PROBLEM STATEMENT
Records follow. Select each line holding "Inductive".

Saved entries
(* ===== verification/ExperimentsSpec.v ===== *)
(** * The experiments library: what it promises

    The experiments as a machine that knows of each name whether it is on and which of its
    three markers are set, that the library is that machine, and what follows; the
    command that registers a name, and what is logged of it. *)

From stdpp Require Import gmap sorting.
From S2P Require Import Prelude Experiments.
Open Scope Z_scope.

(** ** Markers *)

Inductive mark := Active | Requested | Unrequested.
#[export] Instance mark_eq_dec : EqDecision mark.
Proof. solve_decision. Defined.
Definition suffix (m : mark) : bytes :=
  match m with Active => lit ".active" | Requested => lit ".requested" | Unrequested => lit ".unrequested" end.
Definition path (dir name : bytes) (m : mark) : bytes := dir ++ lit "/" ++ name ++ suffix m.

Lemma path_inj dir n m n' m' : path dir n m = path dir n' m' → n = n' ∧ m = m'.
Proof.
  unfold path. intros H. do 2 apply app_inv_head in H.
  assert (m = m') as <-; [|by apply app_inv_tail in H].
  apply (f_equal (@reverse Z)) in H. rewrite !reverse_app in H. by destruct m, m'.
Qed.
Lemma marker_path e n m : nonul (config_dir_ e) → nonul n → marker e n (suffix m) = path (config_dir_ e) n m.
Proof.
  intros Hd Hn. apply nul_text_id. apply nonul_app; [done|]. apply nonul_app; [by repeat constructor|]. apply nonul_app; [done|].
  destruct m; repeat constructor; done.
Qed.

(** ** The machine *)

Record status := Status { on : bool; active : bool; requested : bool; unrequested : bool }.
Definition set_mark (m : mark) (b : bool) (v : status) : status :=
  match m with
  | Active => Status (on v) b (requested v) (unrequested v)
  | Requested => Status (on v) (active v) b (unrequested v)
  | Unrequested => Status (on v) (active v) (requested v) b
  end.
(** What a scan of the directory makes of an experiment. *)
Definition scanned (v : status) : status :=
  if on v then if unrequested v then Status false false (requested v) false else v
  else if requested v then Status true true false (unrequested v) else v.
(** ... and its registration. *)
Definition taken_up (v : status) : status := Status (on v || active v) (active v) (requested v) (unrequested v).

Record machine := Machine { known : gset bytes; state : bytes → status; scanned_at : Z; time : Z; interval : Z }.
Definition upd (n : bytes) (f : status → status) (st : bytes → status) : bytes → status :=
  λ k, if decide (k = n) then f (st k) else st k.

Inductive event :=
  | Ask (n : bytes)                      (* IsEnabled *)
  | Know (n : bytes)                     (* IsRegistered *)
  | Take_up (ns : list bytes)            (* Register *)
  | Mark (n : bytes) (m : mark) (b : bool)   (* a marker is created or removed by another program *)
  | Wait (usecs : Z).

Definition scan (m : machine) : machine :=
  Machine (known m) (λ n, if decide (n ∈ known m) then scanned (state m n) else state m n) (time m) (time m) (interval m).
Fixpoint take_up (accepts : bytes → bool) (ns : list bytes) (m : machine) : bool * machine :=
  match ns with
  | [] => (true, m)
  | n :: ns =>
      if decide (n ∈ known m) then take_up accepts ns m
      else if accepts n then
        take_up accepts ns (Machine ({[n]} ∪ known m) (upd n taken_up (state m)) (scanned_at m) (time m) (interval m))
      else (false, m)
  end.
Definition machine_step (accepts : bytes → bool) (ev : event) (m : machine) : option bool * machine :=
  match ev with
  | Ask n => let m := if interval m <=? time m - scanned_at m then scan m else m in (Some (on (state m n)), m)
  | Know n => (Some (bool_decide (n ∈ known m)), m)
  | Take_up ns => let '(b, m) := take_up accepts ns m in (Some b, m)
  | Mark n k b => (None, Machine (known m) (upd n (set_mark k b) (state m)) (scanned_at m) (time m) (interval m))
  | Wait t => (None, Machine (known m) (state m) (scanned_at m) (time m + t) (interval m))
  end.
Fixpoint machine_run (accepts : bytes → bool) (evs : list event) (m : machine) : list (option bool) * machine :=
  match evs with
  | [] => ([], m)
  | ev :: evs => let '(a, m) := machine_step accepts ev m in let '(l, m) := machine_run accepts evs m in (a :: l, m)
  end.

(** ** The library, among other programs *)

Definition with_now (t : Z) (w : world) : world :=
  World (files w) (dirs w) (may_remove w) (may_rename w) t (scripts w) (said w).
Definition sys_step (ev : event) : M sys (option bool) := fun s =>
  match ev with
  | Ask n => '(b, s) ← IsEnabled n s; Ret (Some b, s)
  | Know n => '(b, s) ← IsRegistered n s; Ret (Some b, s)
  | Take_up ns => '(b, s) ← Register ns s; Ret (Some b, s)
  | Mark n m b =>
      let p := path (config_dir_ s.1) n m in
      Ret (None, (s.1, with_files (if b then {[p]} ∪ files s.2 else files s.2 ∖ {[p]}) s.2))
  | Wait t => Ret (None, (s.1, with_now (now s.2 + t) s.2))
  end.
Fixpoint sys_run (evs : list event) : M sys (list (option bool)) := fun s =>
  match evs with
  | [] => Ret ([], s)
  | ev :: evs => '(a, s) ← sys_step ev s; '(l, s) ← sys_run evs s; Ret (a :: l, s)
  end.

(** What the library has of an experiment. *)
Definition view (s : sys) (n : bytes) : status :=
  let p m := bool_decide (path (config_dir_ s.1) n m ∈ files s.2) in
  Status (bool_decide (n ∈ enabled_experiments_ s.1)) (p Active) (p Requested) (p Unrequested).

(** The directory can be changed, and the clock is a clock. *)
Definition working (w : world) : Prop := (∀ x, may_remove w x = true) ∧ (∀ x y, may_rename w x y = true).

Record frame (s s' : sys) : Prop := {
  fr_init : initialized_ s'.1 = initialized_ s.1;
  fr_dir : config_dir_ s'.1 = config_dir_ s.1;
  fr_func : register_func_ s'.1 = register_func_ s.1;
  fr_reg : registered_experiments_ s'.1 = registered_experiments_ s.1;
  fr_min : min_time_between_refresh_usec_ s'.1 = min_time_between_refresh_usec_ s.1;
  fr_last : last_time_refreshed_usec_ s'.1 = last_time_refreshed_usec_ s.1;
  fr_now : now s'.2 = now s.2;
  fr_dirs : dirs s'.2 = dirs s.2;
  fr_work : working s.2 → working s'.2;
}.
#[export] Instance frame_preorder : PreOrder frame.
Proof. split; [by intros s; split|]. intros a b c [] []. split; try congruence. auto. Qed.

Lemma rm_file_files x w : working w → files (snd (rm_file x w)) = files w ∖ {[x]}.
Proof.
  intros [Hr _]. unfold rm_file. rewrite Hr, andb_true_r. case_bool_decide; [done|]. cbn. set_solver.
Qed.
Lemma rm_file_frame x w : working w → let w' := snd (rm_file x w) in
  working w' ∧ now w' = now w ∧ dirs w' = dirs w.
Proof. intros [Hr Hm]. unfold rm_file. by case_match. Qed.

Lemma status_eq v w : on v = on w → active v = active w → requested v = requested w → unrequested v = unrequested w → v = w.
Proof. destruct v, w. cbn. by intros -> -> -> ->. Qed.

(** A scan of one experiment leaves the others alone. *)
Lemma view_others e e' w w' n k : config_dir_ e' = config_dir_ e →
  (∀ x, x ≠ n → x ∈ enabled_experiments_ e' ↔ x ∈ enabled_experiments_ e) →
  (∀ x, (∀ m, x ≠ path (config_dir_ e) n m) → x ∈ files w' ↔ x ∈ files w) →
  k ≠ n → view (e', w') k = view (e, w) k.
Proof.
  intros Hd He Hf Hk. unfold view. cbn [fst snd]. rewrite Hd.
  apply status_eq; cbn; apply bool_decide_ext; [by apply He|..]; apply Hf; intros m Hm; apply path_inj in Hm as [??]; done.
Qed.
Lemma UpdateState_view s n : working s.2 → nonul (config_dir_ s.1) → nonul n → n ∈ registered_experiments_ s.1 →
  frame s (UpdateState n s) ∧ ∀ k, view (UpdateState n s) k = upd n scanned (view s) k.
Proof.
  destruct s as [e w]. cbn [fst snd]. intros Hw Hd Hn Hreg. unfold UpdateState, IsInRegisteredList, IsInEnabledList, file_exists.
  rewrite bool_decide_true by done. cbn [negb].
  rewrite !(marker_path e n Active Hd Hn : marker e n (lit ".active") = _), !(marker_path e n Requested Hd Hn : marker e n (lit ".requested") = _),
    !(marker_path e n Unrequested Hd Hn : marker e n (lit ".unrequested") = _).
  assert (∀ m m', path (config_dir_ e) n m = path (config_dir_ e) n m' ↔ m = m') as Hp by (split; [by intros [_ ?]%path_inj|by intros ->]).
  assert (scanned (view (e, w) n) = view (e, w) n → frame (e, w) (e, w) ∧ ∀ k, view (e, w) k = upd n scanned (view (e, w)) k) as Hsame.
  { intros Heq. split; [done|]. intros k. unfold upd. case_decide; [by subst k|done]. }
  case_bool_decide as Hon; case_bool_decide as Hmark.
  - destruct (rm_file_frame (path (config_dir_ e) n Active) w Hw) as (Hw1 & Hn1 & Hd1).
    destruct (rm_file_frame (path (config_dir_ e) n Unrequested) _ Hw1) as (Hw2 & Hn2 & Hd2).
    pose proof (rm_file_files (path (config_dir_ e) n Unrequested) _ Hw1) as Hf. rewrite (rm_file_files _ w Hw) in Hf.
    remember (snd (rm_file (path (config_dir_ e) n Unrequested) _)) as w2 eqn:E2. clear E2.
    split; [split; cbn; by rewrite ?Hn2, ?Hd2|]. intros k. unfold upd. case_decide as Hk.
    + subst k. unfold scanned, view. cbn [fst snd on requested unrequested log files with_enabled config_dir_ enabled_experiments_]. rewrite Hf.
      rewrite (bool_decide_true (n ∈ enabled_experiments_ e)), (bool_decide_true (path _ n Unrequested ∈ files w)) by done.
      apply status_eq; cbn [on active requested unrequested]; (apply bool_decide_ext || apply bool_decide_false); set_unfold; rewrite ?Hp; naive_solver.
    + apply (view_others e _ w _ n); [done| | |done]; cbn; intros x Hx; [set_solver|]. rewrite Hf.
      pose proof (Hx Active). pose proof (Hx Unrequested). set_solver.
  - apply Hsame. unfold scanned, view. cbn [fst snd on unrequested]. by rewrite (bool_decide_true (n ∈ _)), (bool_decide_false (path _ n Unrequested ∈ _)) by done.
  - unfold mv_file. rewrite bool_decide_true by done. rewrite (proj2 Hw). cbn [andb snd]. split; [by split|]. intros k. unfold upd. case_decide as Hk.
    + subst k. unfold scanned, view. cbn [fst snd on requested unrequested log files with_files with_enabled config_dir_ enabled_experiments_].
      rewrite (bool_decide_false (n ∈ enabled_experiments_ e)), (bool_decide_true (path _ n Requested ∈ files w)) by done.
      apply status_eq; cbn [on active requested unrequested]; (apply bool_decide_ext || apply bool_decide_false || apply bool_decide_true); set_unfold; rewrite ?Hp; naive_solver.
    + apply (view_others e _ w _ n); [done| | |done]; cbn; intros x Hx; [set_solver|].
      pose proof (Hx Active). pose proof (Hx Requested). set_solver.
  - apply Hsame. unfold scanned, view. cbn [fst snd on requested]. by rewrite (bool_decide_false (n ∈ _)), (bool_decide_false (path _ n Requested ∈ _)) by done.
Qed.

ANSWER BOX
Inductive mark := Active | Requested | Unrequested.
Inductive event :=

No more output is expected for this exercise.